Yoldaşlığa çok önem verirdi
Aslan’ı 1995 yılından itibaren tanıdığını belirten Eyüp Ciziri, ”Yoldaşlığa çok önem veren bir kişiydi” dedi. Ciziri, Kalkan ile aralarındaki diyalog ve anılarını şöyle anlattı: ”Aslan Kalkan yoldaşla 1995 yılında Frankfurt’ta tanıştık. O zaman Türk sol hareketi adına çalışma yürütüyordu. O zamanlar evlerimiz birbirimize yakın olduğu için her zaman birbirimizi görüyorduk.

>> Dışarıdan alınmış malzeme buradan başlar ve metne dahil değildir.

(** * openhtf.exe : the TestExecutor, its worker procedure and its cleanup stack

    A shallow embedding of [src/openhtf/exe/__init__.py].  The executor object is a
    record of its Python attributes; its methods are computations in a
    state-and-exception monad over that record; the worker thread
    [_ThreadProc] is a program counter over the statements of the source, so
    that calls of the controller ([Start], [Stop], [Finalize], [Wait],
    [GetState]) and asynchronous exceptions can be interleaved with it. *)

From Stdlib Require Import List ZArith Bool Lia String Arith.
Import ListNotations.

Set Implicit Arguments.

(** ** Python values *)

(** An instance attribute is either never assigned (reading it raises
    AttributeError) or assigned; the value [None] is [Assigned None]. *)
Inductive attr (A : Type) : Type :=
| Unassigned
| Assigned (v : A).
Arguments Unassigned {A}.
Arguments Assigned {A} v.

(** Exceptions that travel through the executor.  [TestStopError] and
    [UnfinalizedTestError] are declared in the source (lines 41-46); the
    others come from Python and from the collaborators; [StartTriggerError]
    stands for whatever the start trigger raises. *)
Inductive exn : Type :=
| AttributeError
| RuntimeError
| KeyboardInterrupt
| TestStopError
| UnfinalizedTestError
| TestAlreadyFinalized
| PlugInitError
| ThreadTerminationError
| StartTriggerError.

(** ** Collaborators *)

(** Modelled from the spec: [test_record.Outcome] (openhtf/io/test_record.py is
    not in src/), the enumerated terminal result of a run. *)
Inductive Outcome : Type := PASS | FAIL | ERROR | ABORTED.

(** Modelled from the spec: a phase outcome as the phase-execution engine
    produces it (openhtf/exe/phase_executor.py is not in src/).  The only thing
    the executor reads off it is whether it yields a final status, in which
    case the test stops early.  Whether the TestState, handed such an outcome,
    also finalizes itself is said neither by the spec nor by src/:
    [finalizes] leaves it open, outcome by outcome. *)
Record PhaseOutcome : Type := {
  final_status : option Outcome;
  finalizes : bool
}.

Record PhaseOptions : Type := { timeout_s : option Z }.

(** Modelled from the spec: [openhtf.PhaseDescriptor], a unit of test logic
    with a timeout option.  [phase_yields] stands for the wrapped function,
    by the outcome it is written to give; what the engine answers in a run
    is a matter of the run, see [engine_answers]. *)
Record PhaseDescriptor : Type := {
  phase_name : string;
  options : PhaseOptions;
  phase_yields : PhaseOutcome
}.

(** What a caller may hand over as a phase: a bare function or a descriptor. *)
Inductive PhaseArg : Type :=
| PlainFunc (name : string) (yields : PhaseOutcome)
| Described (p : PhaseDescriptor).

(** Modelled from the spec: [PhaseDescriptor.WrapOrCopy], which wraps a bare
    function in a fresh descriptor (no timeout option) and copies a
    descriptor, keeping its options. *)
Definition WrapOrCopy (f : PhaseArg) : PhaseDescriptor :=
  match f with
  | PlainFunc n y =>
      {| phase_name := n; options := {| timeout_s := None |}; phase_yields := y |}
  | Described p => p
  end.

(** [options.timeout_s = v] on a descriptor. *)
Definition set_timeout_s (v : Z) (p : PhaseDescriptor) : PhaseDescriptor :=
  {| phase_name := phase_name p;
     options := {| timeout_s := Some v |};
     phase_yields := phase_yields p |}.

(** [conf.Declare('teardown_timeout_s', default_value=3, ...)] (line 37): the
    setting, when given, else the declared default. *)
Record Conf : Type := { teardown_timeout_s_setting : option Z }.

Definition teardown_timeout_s (c : Conf) : Z :=
  match teardown_timeout_s_setting c with
  | Some v => v
  | None => 3%Z
  end.

(** What the lazy sequence of [ExecutePhases] does when the worker asks it
    for its next element: it yields an outcome, or it never answers (a phase
    that blocks forever).  When nothing is left, the sequence ends. *)
Inductive EngineAnswer : Type :=
| Yields (po : PhaseOutcome)
| NeverAnswers.
Lemma py_int_raises (s : string) (base : Z) :
  raises_only (fun e => e = ValueError_int base s) (py_int s base).
Proof.
  intros e. unfold py_int.
  destruct (lstrip s) as [| c r]; cbv zeta.
  - simpl. congruence.
  - destruct (match String c r with
              | String "+"%char r0 => (1, r0)
              | String "-"%char r0 => (-1, r0)
              | _ => (1, String c r)
              end) as [sign s2].
    destruct (skip_prefix base s2) as [| c3 r3].
    + destruct (scan_digits base "" false 0 0) as [[[v [| n]] rest] |];
        try congruence.
      destruct (all_space rest); congruence.
    + destruct (scan_digits base (String c3 r3) false 0 0)
        as [[[v [| n]] rest] |];
        destruct c3 as [[] [] [] [] [] [] [] []]; try congruence;
        destruct (all_space rest); congruence.
Qed.

Lemma decoder_error_py_int (s : string) (base : Z) :
  raises_only decoder_error (py_int s base).
Proof.
  intros e H. rewrite (py_int_raises s base e H). exact I.
Qed.

Lemma decoder_error_to_int (s : string) (base : Z) :
  raises_only decoder_error (to_int s base).
Proof.
  destruct s; simpl; [apply raises_only_Return | apply decoder_error_py_int].
Qed.

Lemma decoder_error_signed (s : string) : raises_only decoder_error (signed s).
Proof.
  intros e. unfold signed.
  destruct (all_bits s); [destruct s |]; intros H;
    try discriminate H; injection H as <-; exact I.
Qed.

Lemma decoder_error_index (i : nat) (s : string) :
  raises_only decoder_error (index i s).
Proof.
  intros e. unfold index. destruct (String.get i s); intros H;
    [discriminate H | injection H as <-; exact I].
Qed.

Lemma decoder_error_getitem (table : list (Z * string)) (key : Z) :
  raises_only decoder_error (getitem table key).
Proof.
  intros e. unfold getitem. destruct (lookup key table); intros H;
    [discriminate H | injection H as <-; exact I].
Qed.

Lemma decoder_error_ascii6_loop (chunks : list string) (ignore : bool)
    (acc : string) :
  raises_only decoder_error (ascii6_loop chunks ignore acc).
Proof.
  revert acc. induction chunks as [| chunk chunks IH]; intros acc; simpl.
  - apply raises_only_Return.
  - apply raises_only_bind; [apply decoder_error_py_int |].
    intros c. destruct (_ && _); [apply raises_only_Return | apply IH].
Qed.
(** * PDFKit: object store, serializer and line wrapper

    A shallow embedding of [src/js/pdfkit.es5.js] (the ES2015 build that
    starts at the second copy of the library in that file) and the
    properties its specification states about it.

    Conventions.
    - A JavaScript string written to the output with the 'binary' encoding,
      and a Node [Buffer], are both a [string] of 8-bit characters: one
      character is one byte.
    - Text handed to the line wrapper is a list of UTF-16 code units.
    - Numbers that are byte counts, ids and indices are integers.  Numbers
      that are measurements are rationals, extended with NaN and the two
      infinities where the code can see them: arithmetic is exact, the
      rounding of IEEE doubles is not modelled.
    - A [throw] ends the synchronous unit of work it happens in; what was
      mutated before it stays mutated. *)

From Stdlib Require Import ZArith QArith Qround List String Ascii Lia Lqa.
From stdpp Require Import base list strings pretty gmap.
(** * A ride-sharing simulation: containers, actors, dispatcher and events

    Shallow embedding of the Python modules [location], [rider], [driver],
    [container], [monitor], [dispatcher] and [event].

    Python objects that are mutated and shared (drivers, riders, the
    dispatcher and the monitor) live in an explicit store; queues and events
    hold references into it.  Python exceptions are outcomes of a state and
    error monad in which a raised exception keeps the mutations made before
    it.  Floating-point subexpressions are evaluated in IEEE binary64 with
    the operations of [SpecFloat]. *)

From Stdlib Require Import ZArith Lia List Permutation Sorted.
From Stdlib Require Import Floats.SpecFloat.
From stdpp Require Import gmap strings list fin_maps.

Open Scope Z_scope.

(** ** Python exceptions and outcomes *)

(** The exception classes the modelled code can raise.  [EmptyContainer] is
    the error class named by the specification; no statement of the source
    raises it. *)
Inductive exn :=
  | AssertionError
  | ValueError
  | OverflowError
  | ZeroDivisionError
  | AttributeError
  | TypeError
  | EmptyContainer.

Inductive outcome (A : Type) :=
  | Ret (a : A)
  | Raise (e : exn).
Arguments Ret {A} a.
Arguments Raise {A} e.

Definition is_Ret {A} (o : outcome A) : bool :=
  match o with Ret _ => true | Raise _ => false end.

Definition obind {A B} (o : outcome A) (k : A -> outcome B) : outcome B :=
  match o with
  | Ret a => k a
  | Raise e => Raise e
  end.

(** ** IEEE binary64 as used by CPython floats *)

Definition prec64 : Z := 53.
Definition emax64 : Z := 1024.

(** [float(n)] for an int [n]: round to nearest even, [OverflowError] when
    the result does not fit ("int too large to convert to float"). *)
Definition float_of_int (n : Z) : outcome spec_float :=
  match binary_normalize prec64 emax64 n 0 false with
  | S754_infinity _ => Raise OverflowError
  | f => Ret f
  end.

(** [x ** 0.5] on a float.  CPython calls the C library's [pow(x, 0.5)],
    which is not specified to be correctly rounded; the model takes the
    correctly rounded square root.  The two agree where the root is itself a
    binary64 number (a [pow] whose error is below one unit in the last place
    returns such a root exactly), as for the squares of the integers below
    2^26; elsewhere they can differ in the last bit.  The results on
    distances and travel times outside that range either use only that a
    root is not negative and depends on nothing but its argument, or come
    with a variant that holds however [pow] rounds. *)
Definition float_pow_half (x : spec_float) : spec_float :=
  SFsqrt prec64 emax64 x.

Definition float_add (x y : spec_float) : spec_float :=
  SFadd prec64 emax64 x y.

(** [n ** 0.5] for an int [n]: the int is converted to a float first. *)
Definition int_pow_half (n : Z) : outcome spec_float :=
  obind (float_of_int n) (fun f => Ret (float_pow_half f)).

(** [int(x)]: truncation towards zero. *)
Definition int_of_float (x : spec_float) : outcome Z :=
  match x with
  | S754_zero _ => Ret 0
  | S754_infinity _ => Raise OverflowError
  | S754_nan => Raise ValueError
  | S754_finite s m e =>
      let a := if 0 <=? e then Z.pos m * 2 ^ e else Z.pos m / 2 ^ (- e) in
      Ret (if s then - a else a)
  end.

(** [round(x)] with one argument: nearest integer, halves to even. *)
Definition py_round (x : spec_float) : outcome Z :=
  match x with
  | S754_zero _ => Ret 0
  | S754_infinity _ => Raise OverflowError
  | S754_nan => Raise ValueError
  | S754_finite s m e =>
      let a :=
        if 0 <=? e then Z.pos m * 2 ^ e
        else
          let d := 2 ^ (- e) in
          let q := Z.pos m / d in
          let r := Z.pos m mod d in
          match 2 * r ?= d with
          | Lt => q
          | Eq => if Z.even q then q else q + 1
          | Gt => q + 1
          end in
      Ret (if s then - a else a)
  end.

(** [a / b] on ints: the correctly rounded quotient; [ZeroDivisionError] for
    a zero divisor, [OverflowError] when the quotient is too large. *)
Definition int_true_divide (a b : Z) : outcome spec_float :=
  if b =? 0 then Raise ZeroDivisionError
  else if a =? 0 then Ret (S754_zero (b <? 0))
  else
    let s := xorb (a <? 0) (b <? 0) in
    let '(mz, ez, lz) :=
      SFdiv_core_binary prec64 emax64 (Z.abs a) 0 (Z.abs b) 0 in
    match binary_round_aux prec64 emax64 s mz ez lz with
    | S754_infinity _ => Raise OverflowError
    | f => Ret f
    end.
(** * node-test-jest-compat: the registry, the retry controller and the
    test/describe facade, embedded in Rocq.

    Sources embedded here (file names as the imports in [index.ts] give them):
    - [registry.ts]      module-level state and the five registries;
    - [testFunctions.ts] [createTestFunction], [createDescribeFunction],
                         [handleRetries] (what [index.ts] installs as the
                         globals [test] and [describe]);
    - [testRetries.ts]   the older decorators [withRetries] and
                         [enhanceDescribeFunction];
    - [mockFunctions.ts], [moduleMocking.ts]  thin wrappers over the registry.

    Modelling conventions.
    - A JavaScript value of type [any] is a [value]: the primitives, objects
      with an identity and own properties, and the [TypeError] the runtime
      allocates when a property of [undefined] or [null] is read.  Numbers are
      the integers plus [NaN], and a retry count is an integer; symbols,
      bigints, getters and proxies are not part of the fragment.
    - Code that can throw or that calls into the host runs in the monad [M]:
      a state monad over [World] with a result that is either a value or a
      thrown [value].
    - [async] functions are run to completion in sequence: a rejected promise
      is a thrown value, a resolved one a returned value.
    - Calls into the companion libraries (a mock's [mockClear], a module mock
      context's [restore], [test.mock.module]) are recorded in the [host]
      trace of the world; what the host answers is a parameter ([Host]).
    - [console.log]/[console.error] lines are kept with the holes of their
      template literal as fields. *)

From stdpp Require Import gmap strings list fin_maps.
From Stdlib Require Import ZArith Lia.

Set Warnings "-register-all".

Local Open Scope string_scope.
Local Open Scope Z_scope.

(** ** JavaScript values *)

Module JS.

Inductive value : Type :=
| VUndefined
| VNull
| VBool (b : bool)
| VNumber (n : Z)
| VNaN
| VString (s : string)
| VObject (ref : nat) (callable : bool) (props : list (string * value))
| VTypeError (msg : string).

(** ToBoolean. *)
Definition truthy (v : value) : bool :=
  match v with
  | VUndefined | VNull | VNaN => false
  | VBool b => b
  | VNumber n => negb (n =? 0)
  | VString s => negb (String.eqb s "")
  | VObject _ _ _ | VTypeError _ => true
  end.

(** [typeof v === 'function'] *)
Definition is_function (v : value) : bool :=
  match v with
  | VObject _ c _ => c
  | _ => false
  end.

(** [typeof v === 'object' && v !== null] *)
Definition is_plain_object (v : value) : bool :=
  match v with
  | VObject _ c _ => negb c
  | VTypeError _ => true
  | _ => false
  end.

Fixpoint assoc (k : string) (ps : list (string * value)) : option value :=
  match ps with
  | [] => None
  | (k', v) :: ps' => if String.eqb k k' then Some v else assoc k ps'
  end.

(** Result of an expression that may throw. *)
Inductive Res (A : Type) : Type :=
| Ok (a : A)
| Throw (e : value).
Arguments Ok {A} a.
Arguments Throw {A} e.

(** [v.k]: reading a property of [undefined] or [null] throws a TypeError;
    a primitive has none of the properties the shim reads ([message],
    [_isMockFunction], [mockClear], [mockReset], [mockRestore], [restore],
    [__esModule], [default]). *)
Definition get_prop (v : value) (k : string) : Res value :=
  match v with
  | VUndefined =>
      Throw (VTypeError ("Cannot read properties of undefined (reading '" +:+ k +:+ "')"))
  | VNull =>
      Throw (VTypeError ("Cannot read properties of null (reading '" +:+ k +:+ "')"))
  | VObject _ _ ps => Ok (default VUndefined (assoc k ps))
  | VTypeError m => Ok (if String.eqb k "message" then VString m else VUndefined)
  | VBool _ | VNumber _ | VNaN | VString _ => Ok VUndefined
  end.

Aslan yoldaş, Türk sol hareketi içinde Frankfurt bölgesinde çok aktifti. Omuzunda her zaman çantası, içerisinde de Türk sol hareketinin yayınları olur, bizlere dağıtırdı. Bende ona bizim yayını verir, her seferinde okuyup gelip, bizimle tartışma yürütüyordu. 96 yılında bir gün yanıma geldi, bir yerde oturup uzun uzun Kürdistan meseleri üzerine konuştuk. Bana, ‘İnsan ilk başta kendi halkı için bir şey yapmalıdır’ diyerek özgürlük mücadelesine katılacağını söyledi. Gerillaya katıldıktan sonra hiç görüşmedik.”
Belki orada ben varım
İbrahim Baş ise Aslan ile 1992 yılında Frankfurt DİDİF Derneği’nde tanıştığını ve bir dönem birlikte çalışma yürüttüklerini söyleyerek şöyle devam etti: ”1994 yılında ben Kürt derneğine geldim. Ama bireysel olarak onunla görüşmeye devam ettik. Ondaki değişimi görmek mümkündü. Özgürlük mücadelesinin bir kaç günlük eğitimine katılacağını söyledi. Ardından da PKK’ye katılacağını söyledi. En son 1996 Düsseldorf Festivali’nde görüştük. Orada ‘Ben bu aralar Avrupa’dan kesin gidiyorum’ dedi. Ben de ‘senden nasıl haber alacağız’ diye sordum. Bana, ‘Haberlerde ne zaman 10 tane asker ölmüşse belki orada ben varım’ diye yanıt verdi.”
Aslan’ın şehadetinden duyduğu üzüntüyü dile getiren Baş, ”Aramızdan ayrılması bizler için çok erken oldu. Kürdistan halkının ve ailesinin başı sağ olsun” diye konuştu.